5 Bad Cash Flow Habits You Need to Break ASAP

Published: 07 Nov - 2021 by Ben Rendle

A healthy cash flow is essential to the success of your small business, and it’s important to regularly review your strengths and weaknesses in this area. One of the most important things to look at is your cash flow habits so that you can identify areas of improvement and protect the financial health of your business. Cash is the fuel that drives your business forward and so a healthy cash flow is the key to steady and sustainable growth.


1) Shoddy Bookkeeping 

Be honest: how often do you really set aside time to update your records and organise receipts?

Lax bookkeeping creates a number of problems when it comes to cash flow.
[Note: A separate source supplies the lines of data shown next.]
Lemma talker_routine_effect steps p :
  let '(r, log, p') := talker_routine steps p in run_effect p r log p'.
Proof.
  revert p. induction steps as [|st steps IH]; intros p; cbn [talker_routine].
  { split; [apply effect_refl|done|auto]. }
  assert (∀ st, let '(r, log, p') :=
      (let '(evs, p) := outside st p in
       let '(r, log, p) := talker_routine steps p in (r, evs ++ log, p)) in run_effect p r log p') as Hout.
  { intros st'. pose proof (outside_effect st' p) as Ho. destruct (outside st' p) as [evs p1].
    destruct Ho as (He & Ht & Hf & Hi). specialize (IH p1).
    destruct (talker_routine steps p1) as [[r log] p']. eapply run_effect_after; try done.
    unfold running. rewrite Ht. auto. }
  destruct st as [b|m| | |s|a]; try apply (Hout (StSend m)); try apply (Hout StCloneSender);
    try apply (Hout StDropSender); try apply (Hout (StStop s)); try apply (Hout (StNetwork a)).
  pose proof (select_branch_effect b p) as Hs. destruct (select_branch b p) as [[[e|] f] p1].
  - destruct Hs as [He Hi]. destruct f as [| |err].
    + specialize (IH p1). destruct (talker_routine steps p1) as [[r log] p'].
      by eapply (run_effect_after _ [EvTaken e]).
    + split; [done..|]. intros I R. by destruct (Hi I R).
    + by split.
  - destruct Hs as [He Hi]. specialize (IH p1). destruct (talker_routine steps p1) as [[r log] p'].
    by eapply (run_effect_after _ []).
Qed.
Lemma fresh_inv address stop conn rx n :
  talker_inv (mkPeer (Talker_new address stop) conn rx n) ∧
  running (mkPeer (Talker_new address stop) conn rx n).
Proof. by repeat split. Qed.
For one thing, if you haven’t updated your books lately then you’re using outdated information to inform your action, which could negatively impact your results or lead to nasty surprises. 
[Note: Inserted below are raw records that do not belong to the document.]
(* ===== verification/Serving.v ===== *)
(** * meio-connect: serving requests

    The actor of server/mod.rs, the listeners it starts and the services of their
    connections, together: all of them share one routing table.  What a request
    gets is compared with a reference that knows nothing of clones, listeners and
    stores. *)
From S2P Require Import Prelude Extern Ids Types Linkage Route Server.

Section serving.
Context `{!Crates, !App, !Hyper}.
Context {Sl : Type → Type} `{!Slab Sl}.
Context {SocketAddr : Type}.
Variable error_text : Error → string.
Variable owner : Address.
Implicit Types (s : gmap loc (Sl (Route SocketAddr))) (h : HttpServer SocketAddr).

(** ** The parts of a running server *)

Record Service : Type := mkService {
  sv_server : HttpServer SocketAddr;
  sv_store : gmap loc (Sl (Route SocketAddr));
  sv_listeners : list (HyperRoutine SocketAddr);    (* every one ever started *)
  sv_connections : list (Svc SocketAddr)            (* every one ever accepted *)
}.

(** [EvListen]: the listener of a start or of a restart.  A request comes with
    what awaiting the future of a route gives then. *)
Inductive HttpEvent : Type :=
| EvAddRoute (route : Route SocketAddr)
| EvListen
| EvAccept (listener : nat) (remote_addr : SocketAddr)
| EvRequest (connection : nat) (req : Request) (await : RouteFut → result Response Error).

Definition service_step (e : HttpEvent) (v : Service) : option Response * Service :=
  match e with
  | EvAddRoute route =>
    let '(_, s) := handle_add_route SocketAddr route (sv_server v) (sv_store v) in
    (None, mkService (sv_server v) s (sv_listeners v) (sv_connections v))
  | EvListen =>
    (None, mkService (sv_server v) (sv_store v)
             (sv_listeners v ++ [server_task (sv_server v) owner]) (sv_connections v))
  | EvAccept j remote_addr =>
    match sv_listeners v !! j with
    | Some r => (None, mkService (sv_server v) (sv_store v) (sv_listeners v)
                         (sv_connections v ++ [MakeSvc_call SocketAddr remote_addr (make_svc r)]))
    | None => (None, v)
    end
  | EvRequest k req await =>
    match sv_connections v !! k with
    | Some svc => (Some (Svc_call SocketAddr error_text await svc (sv_store v) req), v)
    | None => (None, v)
    end
  end.

Fixpoint serve (es : list HttpEvent) (v : Service) : list (option Response) * Service :=
  match es with
  | [] => ([], v)
  | e :: es =>
    let '(r, v) := service_step e v in
    let '(rs, v) := serve es v in (r :: rs, v)
  end.

Definition service_new (addr : SocketAddr) (retry_interval : option N) s : Service :=
  let '(h, s) := HttpServer_new SocketAddr addr retry_interval s in mkService h s [] [].

(** ** The reference *)

(** One list of routes, the number of listeners, the addresses of the clients. *)
Record Ref : Type := mkRef {
  ref_routes : list (Route SocketAddr);
  ref_listeners : nat;
  ref_clients : list SocketAddr
}.

(** What a route makes of a request, if it takes it. *)
Definition takes (addr : SocketAddr) (req : Request) (route : Route SocketAddr) : option RouteFut :=
  match route addr req with Ok fut => Some fut | Err _ => None end.

(** The first of the routes that take the request answers it. *)
Definition ref_answer (routes : list (Route SocketAddr)) (addr : SocketAddr) (req : Request)
  (await : RouteFut → result Response Error) : Response :=
  match await <$> head (omap (takes addr req) routes) with
  | Some (Ok resp) => resp
  | Some (Err err) => set_status INTERNAL_SERVER_ERROR (response_new (body_from (error_text err)))
  | None => set_status NOT_FOUND (response_new body_empty)
  end.

Definition ref_step (e : HttpEvent) (f : Ref) : option Response * Ref :=
  match e with
  | EvAddRoute route => (None, mkRef (ref_routes f ++ [route]) (ref_listeners f) (ref_clients f))
  | EvListen => (None, mkRef (ref_routes f) (S (ref_listeners f)) (ref_clients f))
  | EvAccept j remote_addr =>
    (None, if bool_decide (j < ref_listeners f)
           then mkRef (ref_routes f) (ref_listeners f) (ref_clients f ++ [remote_addr]) else f)
  | EvRequest k req await =>
    ((λ addr, ref_answer (ref_routes f) addr req await) <$> ref_clients f !! k, f)
  end.

Fixpoint ref_serve (es : list HttpEvent) (f : Ref) : list (option Response) * Ref :=
  match es with
  | [] => ([], f)
  | e :: es =>
    let '(r, f) := ref_step e f in
    let '(rs, f) := ref_serve es f in (r :: rs, f)
  end.

(** ** The simulation *)

(** Every clone is the table of the server. *)
Record simulates (f : Ref) (v : Service) : Prop := {
  sim_stored : is_Some (sv_store v !! routes (hs_routing_table (sv_server v)));
  sim_routes : table_routes SocketAddr (hs_routing_table (sv_server v)) (sv_store v) = ref_routes f;
  sim_listeners : length (sv_listeners v) = ref_listeners f;
  sim_tables : Forall (λ r, hr_routing_table r = hs_routing_table (sv_server v)) (sv_listeners v);
  sim_clients : sv_connections v =
    (λ addr, mkSvc SocketAddr addr (hs_routing_table (sv_server v))) <$> ref_clients f;
  sim_honest : Forall (honest SocketAddr) (ref_routes f)
}.

(** The routes that are added hand the requests they do not take back unchanged. *)
Definition honest_event (e : HttpEvent) : Prop :=
  match e with EvAddRoute route => honest SocketAddr route | _ => True end.

Lemma RoutingTable_clone_id t : RoutingTable_clone t = t.
Proof. by destruct t. Qed.

Lemma simulates_new addr retry_interval s : simulates (mkRef [] 0 []) (service_new addr retry_interval s).
Proof.
  unfold service_new, HttpServer_new. pose proof (RoutingTable_default_spec SocketAddr s) as Ht.
  destruct (RoutingTable_default _ s) as [t s']. destruct Ht as (_ & H1' & H2'). by split.
Qed.

Lemma Svc_call_answer await svc s req :
  Forall (honest SocketAddr) (table_routes SocketAddr (svc_routing_table _ svc) s) →
  Svc_call SocketAddr error_text await svc s req =
    ref_answer (table_routes SocketAddr (svc_routing_table _ svc) s) (svc_addr _ svc) req await.
Proof.
  intros Hh. unfold Svc_call, ref_answer. rewrite RoutingTable_clone_id, find_route_first by done.
  change (λ r : Route SocketAddr, match r (svc_addr SocketAddr svc) req with Ok fut => Some fut | Err _ => None end)
    with (takes (svc_addr SocketAddr svc) req).
  destruct (head _) as [fut|]; [|done]. cbn. by destruct (await fut).
Qed.

Lemma simulates_step e f v :
  simulates f v → honest_event e →
  let '(r, v') := service_step e v in let '(r', f') := ref_step e f in
  r = r' ∧ simulates f' v'.
Proof.
  intros [A1 A2 A3 A4 A5 A6] He. destruct e as [route| |j remote|k req await]; cbn.
  - split; [done|]. split; cbn; try done.
    + unfold insert_route. rewrite lookup_alter_eq. destruct A1 as [sl ->]. by eexists.
    + rewrite (table_routes_insert SocketAddr), decide_True by done. by rewrite A2.
    + apply Forall_app. by split; [|constructor].
  - split; [done|]. split; cbn; try done.
    + rewrite length_app, A3. simpl. lia.
    + apply Forall_app. split; [done|]. constructor; [apply RoutingTable_clone_id|done].
  - case_bool_decide as Hj; rewrite <-A3 in Hj.
    + apply lookup_lt_is_Some in Hj as [r Hr]. rewrite Hr. split; [done|]. split; cbn; try done.
      rewrite fmap_app, <-A5. unfold MakeSvc_call, make_svc. cbn. rewrite !RoutingTable_clone_id.
      rewrite Forall_lookup in A4. by rewrite (A4 _ _ Hr).
    + assert (sv_listeners v !! j = None) as -> by (apply lookup_ge_None; lia). done.
  - rewrite A5, list_lookup_fmap. destruct (ref_clients f !! k) as [addr|]; [|done].
    cbn. split; [|done]. rewrite Svc_call_answer; cbn; by rewrite A2.
Qed.

(** C34: one table for all.  The routes that are added hand the requests they do not
    take back unchanged, as those of the library do.  Then the responses of a server,
    over any sequence of added routes, starts and restarts of its listener, new
    connections and requests, are those of the reference: a request is answered by the
    first of the routes added before it that takes it, with status 500 and the text of
    the error if that fails, and with status 404 if there is none, whichever listener
    accepted its connection, and whether the route was added before or after that. *)
Theorem serving_equiv addr retry_interval s es :
  Forall honest_event es →
  (serve es (service_new addr retry_interval s)).1 = (ref_serve es (mkRef [] 0 [])).1.
Proof.
  pose proof (simulates_new addr retry_interval s) as Hsim. revert Hsim.
  generalize (mkRef [] 0 []), (service_new addr retry_interval s).
  induction es as [|e es IH]; intros f v Hsim Hh; cbn [serve ref_serve]; [done|].
  apply Forall_cons in Hh as [He Hh].
  pose proof (simulates_step e f v Hsim He) as Hs.
  destruct (service_step e v) as [r v'], (ref_step e f) as [r' f']. destruct Hs as [-> Hs].
  specialize (IH f' v' Hs Hh). destruct (serve es v'), (ref_serve es f'). cbn in *. by rewrite IH.
Qed.
End serving.

#[local] Existing Instance ref_crates.
#[local] Existing Instance sample_app.
Import SampleHttp.

(** A connection is accepted, then two routes for the same paths are added: the first
    answers, with the error of its extractor. *)
Definition sample_events : list (HttpEvent (SocketAddr:=N)) :=
  [EvListen; EvAccept 0 7%N; EvRequest 0 (sample_req "/b" "bad") (λ _, Ok ok_response);
   EvAddRoute sample_route; EvAddRoute (λ _ _, Ok (FutReady ok_response));
   EvRequest 0 (sample_req "/b" "bad")
     (λ fut, match fut with FutErr e => Err e | _ => Ok ok_response end)].

Lemma serving_equiv_witness :
  omap id (serve (λ e, "failed"%string) sample_address sample_events
    (service_new (Sl:=list) 0%N None ∅)).1 =
  [set_status NOT_FOUND (response_new body_empty);
   set_status INTERNAL_SERVER_ERROR (response_new (body_from "failed"%string))].
Proof.
  rewrite (serving_equiv (Sl:=list) (λ e, "failed"%string) sample_address 0%N None ∅ sample_events).
  - reflexivity.
  - unfold sample_events. repeat constructor; [apply WebRoute_honest|]. by intros addr req req'.
Defined.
On top of this, you need accurate financial records in order to identify and prepare for cash flow shortages ahead of time. Furthermore, you should regularly compare your progress over set periods of time to get a better understanding of how your business is doing.
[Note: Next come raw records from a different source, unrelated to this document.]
Lemma reset_tail_listening a b tail : reset_tail a b tail → listening b = true → tail = [].
Proof.
  intros [->|(_ & _ & He)] Hl; [done|]. unfold listening in Hl. rewrite He, andb_false_r in Hl. done.
Qed.

Lemma direction_sender st a b : direction a b → direction (end_step incoming_a st a) b.
Proof.
  intros [D1 D2 D3 D4].
  destruct (end_step_sender incoming_a st a) as ((new & Hs & Hc) & Hf & Hn & Hcd).
  split; rewrite ?Hn, ?Hcd, ?Hs, ?length_app.
  - lia.
  - destruct D2 as (tail & Ht & ->). exists tail. split; [|by rewrite take_app_le].
    destruct Ht as [->|(-> & ? & ?)]; [by left|right]. auto.
  - intros Hcl. destruct (D3 Hcl) as [Hcl' Hlen]. destruct (Hc Hcl') as [-> Hc']. split; [done|]. cbn. lia.
  - intros He. destruct (D4 He); auto.
Qed.

Lemma direction_receiver st a b : local st = true → direction a b → direction a (end_step incoming_b st b).
Proof.
  intros Hst [D1 D2 D3 D4]. destruct (end_step_local incoming_b st b Hst) as [He Hl].
  split; rewrite ?He, ?Hl; try done. destruct D2 as (tail & Ht & ->). exists tail. split; [|done].
  unfold reset_tail. by rewrite He.
Qed.

Lemma direction_network act a b :
  listening b = true →
  let b' := end_step incoming_b (StNetwork act) b in
  en_log b' ≫= ev_arrived = (en_log b ≫= ev_arrived) ++ arrivals act (pe_connection (en_peer b)) ∧
  pe_connection (en_peer b') = network act (pe_connection (en_peer b)) ∧ running_end b' = true.
Proof.
  intros [Hr _]%andb_true_iff. destruct (end_step_network incoming_b act b Hr) as (Hres & Hp & Hl).
  cbv zeta. rewrite Hl, Hp, bind_app. cbn. rewrite app_nil_r. unfold running_end. by rewrite Hres.
Qed.

Lemma direction_deliver a b : direction a b → let '(a', b') := deliver_next a b in direction a' b'.
Proof.
  intros [D1 D2 D3 D4]. unfold deliver_next. destruct (_ !! _) as [m|] eqn:Hm; [|done].
  destruct (listening b) eqn:Hl; [|done].
  destruct (direction_network (deliver m) a b Hl) as (Hlog & Hcn & _).
  pose proof Hl as Hl'. apply andb_true_iff in Hl' as [_ Heof]. rewrite negb_true_iff in Heof.
  destruct (deliver_view m (pe_connection (en_peer b))) as [He Ha].
  apply lookup_lt_Some in Hm as Hlt.
  assert (en_close_delivered a = false) as Hcd.
  { destruct (en_close_delivered a); [|done]. destruct (D3 eq_refl). lia. }
  split; cbn [count_delivered en_delivered en_close_delivered en_peer].
  - lia.
  - exists []. split; [by left|]. destruct D2 as (tail & Ht & D2). rewrite (reset_tail_listening _ _ _ Ht Hl) in D2.
    rewrite Hlog, D2, Hcd, (Ha Heof), !app_nil_r, (take_S_r _ _ _ Hm), fmap_app. done.
  - by rewrite Hcd.
  - rewrite Hcn, He, Heof. done.
Qed.

Lemma direction_close a b : direction a b → let '(a', b') := deliver_close a b in direction a' b'.
Proof.
  intros [D1 D2 D3 D4]. unfold deliver_close. destruct (ws_closed _ && _ && _ && _) eqn:Hg; [|done].
  repeat (apply andb_true_iff in Hg as [Hg ?]). rewrite negb_true_iff in *.
  destruct (direction_network (deliver close_frame) a b) as (Hlog & Hcn & _); [done|].
  destruct (deliver_view close_frame (pe_connection (en_peer b))) as [He Ha].
  match goal with H : listening b = true |- _ => pose proof H as Hl; apply andb_true_iff in H as [_ Heof] end.
  rewrite negb_true_iff in Heof.
  split; cbn [count_delivered en_delivered en_close_delivered en_peer].
  - done.
  - exists []. split; [by left|]. destruct D2 as (tail & Ht & D2). rewrite (reset_tail_listening _ _ _ Ht Hl) in D2.
    rewrite Hlog, D2, (Ha Heof). destruct (en_close_delivered a); [done|]. by rewrite !app_nil_r.
  - intros _. split; [done|]. by eapply bool_decide_eq_true.
  - by left.
Qed.

Lemma direction_hang_up a b : direction a b → direction a (deliver_hang_up a b).
Proof.
  intros [D1 D2 D3 D4]. unfold deliver_hang_up. destruct (_ && _) eqn:Hg; [|done].
  apply andb_true_iff in Hg as [Hg Hl]. apply orb_true_iff in Hg.
  destruct D2 as (tail & Ht & D2). rewrite (reset_tail_listening _ _ _ Ht Hl) in D2.
  destruct (en_close_delivered a) eqn:Hcd.
  - destruct (direction_network hang_up a b Hl) as (Hlog & Hcn & _).
    destruct (hang_up_view (pe_connection (en_peer b))) as [Ha He].
    split; [done| |intros _; by apply D3|by auto]. rewrite Hlog, Ha, app_nil_r, D2, ?Hcd. exists []. by split; [left|].
  - destruct (direction_network reset a b Hl) as (Hlog & Hcn & _).
    destruct (reset_view (pe_connection (en_peer b))) as [He Ha]. destruct Hg as [?|Hf]; [done|].
    apply andb_true_iff in Hl as [_ Heof]. rewrite negb_true_iff in Heof.
    split; [done| |by rewrite Hcd|by auto]. rewrite Hlog, (Ha Heof), D2, ?Hcd.
    eexists. split; [right; split; [done|]; split; [done|by rewrite Hcn]|]. by rewrite app_nil_r.
Qed.

(** The count of the other direction does not matter. *)
Lemma direction_count n cd a b : direction a b → direction a (count_delivered n cd b).
Proof. by intros []; split. Qed.

(** *** What is left on the wire *)

Abbreviation sent_a a := (sk_sent (ws_view (pe_connection (en_peer a)))).
Abbreviation eof_b b := (sk_eof (ws_view (pe_connection (en_peer b)))).

Definition wire_work a b : nat :=
  2 * (length (sent_a a) - en_delivered a) + (if en_close_delivered a then 0 else 2) +
  (if eof_b b then 0 else 2).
Finally, bad bookkeeping can result in missed tax deductions and an unnecessarily large tax bill, which then leads to a diminished cash reserve.


2) No Contingency Plan 

You may not enjoy thinking about the worst case scenario for your business, but you still need to prepare for it. 

It’s important to regularly put money aside and build up a cash reserve that acts as a buffer. This will prove enormously helpful when unforeseen expenses occur or disaster strikes. Ideally, you should have enough to cover your costs for 3-6 months in a worst-case scenario.

Furthermore, you should secure credit whilst the going is good. Arrange a business credit card to smooth over short term cash flow issues, although you shouldn’t rely on this for long-term borrowing. However, the interest free period on a credit card gives you some breathing space in case a client is a week or two late to pay you or an unforeseen expense arises. 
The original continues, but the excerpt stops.